Transcribe verbatim the span of lines that opens with the line containing "unfold str_len in" and closes with the last line of the data below.

■ **Data**
____

(* ===== verification/VaultAcceptance.v ===== *)
(** * The off-host backup vault: an upload from end to end

    Without faults, a frame written by [write_upload_frame] is stored by
    [remote_store] however the transport fragments it; the receipt passes
    [verify_remote_receipt] on the source host, and the inventory of the vault
    lists the backup. *)
From S2P Require Import Prelude PyFloat PyValue PyTime PyPath PyJson PyJsonFacts PyEffect LifecycleCore.
From S2P Require Import Vault VaultStore VaultFacts VaultInventory VaultStoreFacts.
#[local] Open Scope Z_scope.

(** ** ASCII text *)

Lemma is_hex_ascii a : is_hex a = true → is_ascii a = true.
Proof. destruct a as [[] [] [] [] [] [] [] []]; vm_compute; done. Qed.
Lemma id_char_ascii a : id_char a = true → is_ascii a = true.
Proof. destruct a as [[] [] [] [] [] [] [] []]; vm_compute; done. Qed.

Lemma sha256_ascii s : SHA256_RE s = true → str_all is_ascii s = true.
Proof. intros [_ Hs]%andb_true_iff. by apply (str_all_mono is_hex); [apply is_hex_ascii|]. Qed.

Lemma backup_id_ascii s : BACKUP_ID_RE s = true → str_all is_ascii s = true.
Proof.
  destruct s as [|a s]; simpl; [done|]. intros Hb. bool_split. apply andb_true_iff. split.
  - apply id_char_ascii. unfold id_char. by rewrite H.
  - by apply (str_all_mono id_char); [apply id_char_ascii|].
Qed.

Lemma validate_backup_id_ok s t : validate_backup_id s = Ok t → t = s ∧ BACKUP_ID_RE s = true.
Proof. unfold validate_backup_id. intros Hv. bk_inv. bool_split. done. Qed.

(** [load_json_object] of a document that [canonical_json] printed. *)
Lemma load_canonical d label :
  json_ok (PDict d) → load_object (Some (VFile (canonical_json (PDict d)))) label
                      = Ok (as_dict (jsort (PDict d))).
Proof. intros Hd. unfold load_object, canonical_json. by rewrite loads_dumps. Qed.

(** Fields of a printed dict read back as they were. *)
Lemma differs_jsort d required :
  json_ok (PDict d) → Forall (λ kv, get d kv.1 = kv.2) required →
  (Forall (λ kv, json_ok kv.2) required) →
  differs (as_dict (jsort (PDict d))) required = false.
Proof.
  intros Hd Hr Hok. apply differs_spec. intros k v Hin. apply json_ok_dict in Hd as [Hnd _].
  rewrite get_jsort by done. rewrite Forall_forall in Hr, Hok.
  pose proof (Hr _ Hin) as Hg. simpl in Hg. rewrite Hg. by apply py_eqb_jsort, (Hok _ Hin).
Qed.

(** One goal per member of a concrete list. *)
Ltac each_field := repeat apply Forall_cons_2; try apply Forall_nil_2; simpl; try done.

Section acceptance.
Context `{VaultRuntime}.
Hypothesis no_fault : ∀ n, vfault_at n = VOk.
Hypothesis sha_hex : ∀ s, SHA256_RE (vsha256 s) = true.

(** ** Steps that succeed *)

Lemma wp_step_ok f (Q : unit → vault → Prop) E C v : Q () (f (bump v)) → wp (v_step f) Q E C v.
Proof. unfold wp, v_step. by rewrite no_fault. Qed.

Lemma wp_write_ok put data (Q : unit → vault → Prop) E C v :
  Q () (put data (bump v)) → wp (v_write put data) Q E C v.
Proof. unfold wp, v_write. by rewrite no_fault. Qed.

Lemma wp_read_ok {A} (f : vault → res A) a (Q : A → vault → Prop) E C v :
  f v = Ok a → Q a v → wp (e_read f) Q E C v.
Proof. intros Hf HQ. apply wp_read; rewrite Hf; [by intros ? [= <-]|done]. Qed.

Lemma wp_lift_ok {A} (r : res A) a (Q : A → vault → Prop) E C v :
  r = Ok a → Q a v → wp (e_lift r) Q E C v.
Proof. by intros ->. Qed.

Lemma wp_require_ok bad msg (Q : unit → vault → Prop) E C v :
  bad = false → Q () v → wp (require_bk bad msg) Q E C v.
Proof. intros -> HQ. by apply wp_lift_ok with (a := ()). Qed.

Lemma wp_read_exact_ok size label s rest (Q : string → vault → Prop) E C v :
  stream_text (v_in v) = s +:+ rest → str_len s = size →
  (∀ bs, stream_text bs = rest → Q s (set_in bs v)) → wp (read_exact size label) Q E C v.
Proof.
  intros Ht Hs HQ. unfold wp. pose proof (str_len_ge s).
  destruct (read_exact_spec size label v) as (bs & Hbs & ->); [lia|].
  rewrite Ht, str_len_app in *. pose proof (str_len_ge rest). rewrite (proj2 (Z.leb_le _ _)) by lia.
  unfold str_len in Hs. replace (Z.to_nat size) with (String.length s) in * by lia.
  rewrite take_app_str, str_take_full, Nat.sub_diag by lia. cbn [str_take]. rewrite app_str_nil_r.
  apply HQ. by rewrite Hbs, skip_app, str_skip_all, Nat.sub_diag by lia.
Qed.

____

■ **Response to this task**
  unfold str_len in Hs. replace (Z.to_nat size) with (String.length s) in * by lia.
  rewrite take_app_str, str_take_full, Nat.sub_diag by lia. cbn [str_take]. rewrite app_str_nil_r.
  apply HQ. by rewrite Hbs, skip_app, str_skip_all, Nat.sub_diag by lia.
Qed.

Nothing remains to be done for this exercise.